And communities from Appalachia to the Rocky Mountains and beyond are feeling its effects at all ages. In August, in the latest sign of the direness of the situation, President Trump said he would declare the opioid crisis a national emergency, a move that could allow cities and states to access federal disaster relief funds.
Eighty-seven children died of opioid intoxication in 2015, according to the Centers for Disease Control and Prevention, up from just 16 in 1999. By comparison, gunshot wounds kill four or five times as many children each year.
But at hospitals like Primary Children’s in Utah, drug overdoses now outstrip gun injuries among young people.
“There are no pill parties happening in preschools,” said Dr. Jennifer Plumb, the emergency doctor who recently treated four opioid-sick toddlers in a night. “These kids aren’t making a choice because they are trying to get high on a substance. It’s that the pills are everywhere.”
Unlike infants born with addiction, these children are coming across heroin and other drugs in the days and years after birth.
In Philadelphia this summer, a 9-month-old rolled onto a needle while in bed with her father. Kyleeh Isabella Mazaba, 20 months, died after drinking methadone left in a water bottle in the family van. James Lionel Vessell Jr., 2, swallowed oxycodone pills he found in a purse on his mother’s bed. And in early August, Kentucky officials treated an infant and three emergency responders believed to have been sickened by carfentanil-laced heroin that traveled through the air.
Often, emergency responders attempt to revive children with Narcan, an overdose reversal drug that works on small bodies as well as large ones.
Then come the questions for investigators. How did the substance get there? How did the child find it? Can this be stopped?
Sometimes officials charge caretakers with neglect or manslaughter. In one case this year, the authorities accused a couple of child endangerment after they admitted to rubbing Suboxone on their daughter’s gums, an attempt to hide the fact that she was born with an addiction.
But often the details go undiscovered, with witnesses too young to offer their own accounts.
Penny Mae Cormani was born Nov. 12, 2014, to Cassandra Leydsman and Casey Cormani, both mired in addiction. A year later, while the three of them were staying with another couple, Penny ingested enough heroin to kill a grown man.

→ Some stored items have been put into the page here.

(* ===== verification/Threads.v ===== *)
(** * Threads: cache operations run by concurrent threads

    An operation is a [plan]: the critical sections it goes through, each with
    the shard it locks, the way it takes the lock and what it does to the shard
    under the lock. Two machines run any number of threads, each of which
    carries out a list of jobs.

    - The atomic machine runs a whole critical section in one step.
    - The fine machine takes and releases every lock by the atomic steps of
      LockMachine, a thread of which is a thread here, and runs [bump_freq],
      which happens under a read lock, as the loads and compare-exchanges of
      [AtomicU8::fetch_update]. A data access checks nothing: that the lock is
      held is something to prove.

    An iterator locks the next shard before it lets go of the current one, so
    a section may keep its lock until the next section has taken its own. *)

From stdpp Require Import base gmap list.
From S2P Require Import Prelude Machine Lock LockMachine RawTable Util Shard ShardOps TryResult Cache.

Open Scope Z_scope.

(** The two ways to hold a lock. *)
Inductive mode := Shared | Exclusive.

#[global] Instance mode_eq_dec : EqDecision mode.
Proof. solve_decision. Defined.

Section plans.
Context {K V : Type} `{Countable K} `{!BuildHasher K} `{!Target}.
Context `{!RawTable (K * CacheEntry V)}.

(** The rest of an operation with result [R]: a section under the write lock,
    a section under the read lock, or the lookup of [_get] with the copy of the
    pair behind the guard. [busy] is what follows a failed non-blocking attempt
    to take the lock ([None]: the operation blocks). [hold] keeps the lock
    until the next section has its own, or the operation ends. *)
Inductive plan (R : Type) :=
| Done (r : R)
| Write (busy : option (plan R)) (hold : bool) (i : nat)
    (body : ShardData K V → outcome (ShardData K V * plan R))
| Read (hold : bool) (i : nat) (body : ShardData K V → outcome (plan R))
| Look (busy : option (plan R)) (i : nat) (key : K) (next : option (K * V) → plan R).

Arguments Done {R} r.
Arguments Write {R} busy hold i body.
Arguments Read {R} hold i body.
Arguments Look {R} busy i key next.

(** The lock the next section needs: mode and shard, and what to do if it is
    not available. *)
Definition head {R} (p : plan R) : option (mode * nat) :=
  match p with
  | Done _ => None
  | Write _ _ i _ => Some (Exclusive, i)
  | Read _ i _ => Some (Shared, i)
  | Look _ i _ _ => Some (Shared, i)
  end.

Definition if_busy {R} (p : plan R) : option (plan R) :=
  match p with Write busy _ _ _ | Look busy _ _ _ => busy | _ => None end.

(** The operation of LockMachine that takes the lock. *)
Definition start_lock {R} (p : plan R) (m : mode) : choice :=
  match m, if_busy p with
  | Exclusive, None => StartLockX
  | Exclusive, Some _ => StartTryX
  | Shared, None => StartLockS
  | Shared, Some _ => StartTryS
  end.

(** One step of [fetch_update] on the current value [cur]: first a load, then
    a weak compare-exchange with the value read before. [inl prev]: go on with
    [prev]; [inr o]: done, [o] is stored if there is one. *)
Definition fetch_update (ch : choice) (prev : option Z) (cur : Z) : Z + option Z :=
  let again := match bump_closure cur with Some _ => inl cur | None => inr None end in
  match prev with
  | None => again
  | Some prev => if cas_weak ch cur prev then inr (bump_closure prev) else again
  end.
End plans.

Arguments plan K V {_} R.
Arguments Done {K V _ R} r.
Arguments Write {K V _ R} busy hold i body.
Arguments Read {K V _ R} hold i body.
Arguments Look {K V _ R} busy i key next.

Section machines.
Context {K V : Type} `{Countable K} `{!BuildHasher K} `{!Target}.
Context `{!RawTable (K * CacheEntry V)}.
Context {J R : Type} (plan_of : J → outcome (plan K V R)).
Implicit Types (t i : nat) (p : plan K V R) (s : ShardData K V).

(** What an observer sees: calls, returns, and the critical sections in
    between ([busy]: the lock was not available). *)
Inductive tevent :=
| EvCall t (j : J)
| EvSection t (busy : bool)
| EvReturn t (r : R).

(** ** The atomic machine *)

(** A whole section on the shards [d]. *)
Definition section (busy : bool) p (d : list (ShardData K V)) : outcome (list (ShardData K V) * plan K V R) :=
  match p with
  | Done _ => Blocked
  | Write b _ i body =>
      if busy then match b with Some p => Ret (d, p) | None => Blocked end
      else s ← deref (d !! i); '(s, p) ← body s; Ret (<[i := s]> d, p)
  | Read _ i body =>
      if busy then Blocked else s ← deref (d !! i); p ← body s; Ret (d, p)
  | Look b i key next =>
      if busy then match b with Some p => Ret (d, p) | None => Blocked end
      else
        s ← deref (d !! i);
        '(s, r) ← shard_get key s;
        match r with
        | Some b => kv ← bucket_pair b s; Ret (<[i := s]> d, next (Some kv))
        | None => Ret (<[i := s]> d, next None)
        end
  end.

(** The jobs a thread has not started and the rest of the current one. *)
Record aconfig := mkAConfig {
  a_data : list (ShardData K V);
  a_threads : list (list J * option (plan K V R))
}.

Inductive astep : aconfig → tevent → aconfig → Prop :=
| astep_call d ts t j todo p :
    ts !! t = Some (j :: todo, None) → plan_of j ⇓ p →
    astep (mkAConfig d ts) (EvCall t j) (mkAConfig d (<[t := (todo, Some p)]> ts))
| astep_section d ts t busy todo p d' p' :
    ts !! t = Some (todo, Some p) → section busy p d ⇓ (d', p') →
    astep (mkAConfig d ts) (EvSection t busy) (mkAConfig d' (<[t := (todo, Some p')]> ts))
| astep_return d ts t r todo :
    ts !! t = Some (todo, Some (Done r)) →
    astep (mkAConfig d ts) (EvReturn t r) (mkAConfig d (<[t := (todo, None)]> ts)).

Inductive aexec (α0 : aconfig) : list tevent → aconfig → Prop :=
| aexec_nil : aexec α0 [] α0
| aexec_snoc evs α e α' : aexec α0 evs α → astep α e α' → aexec α0 (evs ++ [e]) α'.

(** ** The fine machine *)

(** Where a thread is. [kept] is a lock it still has from the last section. *)
Inductive ctl :=
| Rest                                            (* between two jobs *)
| Begin (kept : option (mode * nat)) p            (* about to take the lock of [p], or to return *)
| Enter (kept : option (mode * nat)) p            (* inside the lock function *)
| Leave (m : mode) (i : nat) (entered : bool) p   (* releasing [i]; then the body of [p], or its start *)
| Body p                                          (* about to access the shard *)
| Bump (busy : option (plan K V R)) (i : nat) (b : bucket) (prev : option Z) (key : K)
    (next : option (K * V) → plan K V R)          (* in [bump_freq] *)
| Guard (i : nat) (b : bucket) (next : option (K * V) → plan K V R). (* holding a [Ref] *)

Record config := mkConfig {
  locks : list lstate;
  data : list (ShardData K V);
  threads : list (list J * ctl)
}.
Implicit Types (σ : config) (k : ctl).

Definition set_thread t todo k σ : config :=
  mkConfig (locks σ) (data σ) (<[t := (todo, k)]> (threads σ)).
Definition set_data i s σ : config := mkConfig (locks σ) (<[i := s]> (data σ)) (threads σ).
Definition set_lock i l σ : config := mkConfig (<[i := l]> (locks σ)) (data σ) (threads σ).

Definition lock_step i t ch σ : outcome config :=
  l ← deref (locks σ !! i); l ← step t ch l; Ret (set_lock i l σ).

Definition pc_at i t σ : option pc := locks σ !! i ≫= λ l, pcs l !! t.

(** After the access of a section. *)
Definition sequel (m : mode) (hold : bool) i p : ctl :=
  if hold then Begin (Some (m, i)) p else Leave m i false p.

(** Taking a lock. *)
Definition enter_step t todo kept p ch σ : outcome (config * option tevent) :=
  '(_, i) ← deref (head p);
  match pc_at i t σ with
  | Some HoldX | Some HoldS =>
      Ret (set_thread t todo (match kept with Some (m, j) => Leave m j true p | None => Body p end) σ, None)
  | Some Idle =>
      p' ← deref (if_busy p);
      Ret (set_thread t todo (Begin kept p') σ, Some (EvSection t true))
  | Some _ => σ ← lock_step i t ch σ; Ret (σ, None)
  | None => Undefined
  end.

(** Releasing a lock. *)
Definition leave_step t todo i (entered : bool) p ch σ : outcome (config * option tevent) :=
  match pc_at i t σ with
  | Some HoldX | Some HoldS => σ ← lock_step i t StartUnlock σ; Ret (σ, None)
  | Some Idle => Ret (set_thread t todo (if entered then Body p else Begin None p) σ, None)
  | Some _ => σ ← lock_step i t ch σ; Ret (σ, None)
  | None => Undefined
  end.

(** Accessing the shard. *)
Definition body_step t todo p σ : outcome (config * option tevent) :=
  match p with
  | Done _ => Undefined
  | Write _ hold i body =>
      s ← deref (data σ !! i);
      '(s, p) ← body s;
      Ret (set_thread t todo (sequel Exclusive hold i p) (set_data i s σ), Some (EvSection t false))
  | Read hold i body =>
      s ← deref (data σ !! i);
      p ← body s;
      Ret (set_thread t todo (sequel Shared hold i p) σ, Some (EvSection t false))
  | Look busy i key next =>
      s ← deref (data σ !! i);
      match rt_find (smap s) (hash_one key) (key_eq key) with
      | Some b => Ret (set_thread t todo (Bump busy i b None key next) σ, None)
      | None => Ret (set_thread t todo (Leave Shared i false (next None)) σ, Some (EvSection t false))
      end
  end.

Definition bump_step t todo busy i b prev key next ch σ : outcome (config * option tevent) :=
  s ← deref (data σ !! i);
  '(k, e) ← deref (rt_as_ref (smap s) b);
  match fetch_update ch prev (freq e) with
  | inl prev => Ret (set_thread t todo (Bump busy i b (Some prev) key next) σ, None)
  | inr None => Ret (set_thread t todo (Guard i b next) σ, Some (EvSection t false))
  | inr (Some f) =>
      m ← deref (rt_write (smap s) b (k, with_freq f e));
      Ret (set_thread t todo (Guard i b next) (set_data i (set_map m s) σ), Some (EvSection t false))
  end.

(** A step of thread [t]; [Blocked] when it has none. *)
Definition cstep t ch σ : outcome (config * option tevent) :=
  match threads σ !! t with
  | None => Blocked
  | Some (todo, k) =>
      match k with
      | Rest =>
          match todo with
          | [] => Blocked
          | j :: todo => p ← plan_of j; Ret (set_thread t todo (Begin None p) σ, Some (EvCall t j))
          end
      | Begin kept (Done r) =>
          match kept with
          | Some (m, i) => Ret (set_thread t todo (Leave m i false (Done r)) σ, None)
          | None => Ret (set_thread t todo Rest σ, Some (EvReturn t r))
          end
      | Begin kept p =>
          '(m, i) ← deref (head p);
          σ ← lock_step i t (start_lock p m) σ;
          Ret (set_thread t todo (Enter kept p) σ, None)
      | Enter kept p => enter_step t todo kept p ch σ
      | Leave m i entered p => leave_step t todo i entered p ch σ
      | Body p => body_step t todo p σ
      | Bump busy i b prev key next => bump_step t todo busy i b prev key next ch σ
      | Guard i b next =>
          s ← deref (data σ !! i);
          kv ← bucket_pair b s;
          Ret (set_thread t todo (Leave Shared i false (next (Some kv))) σ, None)
      end
  end.

(** The next step accesses shard [i]; it may change entries there. *)
Definition accesses k i : Prop :=
  match k with
  | Body p => snd <$> head p = Some i
  | Bump _ j _ _ _ _ | Guard j _ _ => i = j
  | _ => False
  end.

Definition writes k i : Prop := match k with Body (Write _ _ j _) => i = j | _ => False end.

Inductive exec (σ0 : config) : list tevent → config → Prop :=
| exec_nil : exec σ0 [] σ0
| exec_snoc evs σ t ch σ' e :
    exec σ0 evs σ → cstep t ch σ ⇓ (σ', e) → exec σ0 (evs ++ option_list e) σ'.

(** An executable scheduler: the threads to step, in order; a thread that has
    no step is passed over. *)
Fixpoint run_schedule (sched : list (nat * choice)) σ : outcome (config * list tevent) :=
  match sched with
  | [] => Ret (σ, [])
  | (t, ch) :: sched' =>
      match cstep t ch σ with
      | Blocked => run_schedule sched' σ
      | o => '(σ, e) ← o; '(σ, evs) ← run_schedule sched' σ; Ret (σ, option_list e ++ evs)
      end
  end.

Lemma run_schedule_exec sched σ0 evs0 σ σ' evs :
  exec σ0 evs0 σ → run_schedule sched σ ⇓ (σ', evs) → exec σ0 (evs0 ++ evs) σ'.
Proof.
  revert evs0 σ evs. induction sched as [|[t ch] sched IH]; intros evs0 σ evs Hex; cbn [run_schedule].
  { intros [= <- <-]. by rewrite app_nil_r. }
  destruct (cstep t ch σ) as [[σ1 e]| | | | |] eqn:Hst; try done; [|by apply IH]. cbn [mbind outcome_bind].
  intros ([σ2 evs2] & Hrun & [= <- <-])%bind_Ret. rewrite app_assoc.
  eapply IH; [by eapply exec_snoc|done].
Qed.
End machines.

Arguments tevent J R : clear implicits.
Arguments ctl K V {_} R.
Arguments config K V {_} J R.
Arguments aconfig K V {_} J R.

Ms. Leydsman, the grandmother, said she believes Penny was scooting around on the floor during breakfast and found a bit of heroin, eating it like any child would. The official record is silent on exactly how the infant found the substance. But Penny’s parents pleaded guilty to third-degree felonies — Cassandra to child abuse homicide and Casey to attempted manslaughter — and went to prison.
Cassandra Leydsman is likely to serve 36 months.
Ms. Leydsman, 68, is a devout Mormon who raised five children with her husband, a retired pharmaceuticals manager. She traced her daughter’s addiction back more than a decade, to a car accident that prompted a doctor to prescribe OxyContin.
This led to a pill addiction that led to a heroin addiction that ultimately ended in Penny’s death. The family buried Penny in a baby cemetery south of Salt Lake City. Ms. Leydsman visits regularly, bringing with her holiday decorations, balloons and soft toys. In prison, Cassandra is receiving drug treatment.
“She knows she’s responsible,” Ms. Leydsman said of her daughter. “And it’s a terrible burden to go around knowing you’re responsible for the death of your child.”
In Utah, most opioid overdoses at the state’s only children’s hospital involve buprenorphine, oxycodone, methadone and hydrocodone, and Dr. Plumb attributes the problem to the state’s continued dependence on legal painkillers.
In a state of three million people, pharmacists fill some 7,200 opioid prescriptions a day, according to 2015 data. Curious toddlers, Dr. Plumb said, are finding mom’s Suboxone strip, grandpa’s OxyContin.
In Montgomery County, Ohio, which includes Dayton, the story is different.
Drug peddlers have flooded the community with fentanyl, a legal synthetic used for extreme pain, and powerful analogues like carfentanil, a substance 5,000 times stronger than heroin.
Inhaling, touching or ingesting a carfentanil dose smaller than a few grains of salt can be lethal. Dr. Kelly Liker, the medical director for child advocacy at Dayton Children’s Hospital, attributes a growing number of child overdoses to the rise of these substances.
In September of last year, Lee L. Hayes, 2, died in Montgomery County of fentanyl intoxication. In April, Nathan L. Wylie, 13, died of similar poisoning. And in May, Mari’onna Allen, 1, fatally overdosed in her grandmother’s home on Dayton’s East Fifth Street.
“It’s a disgrace that kids have to be subject to this,” said Mari’onna’s great-grandmother, who declined to give her name. “They’re innocent, they don’t have a clue, and they don’t know drugs from candy.”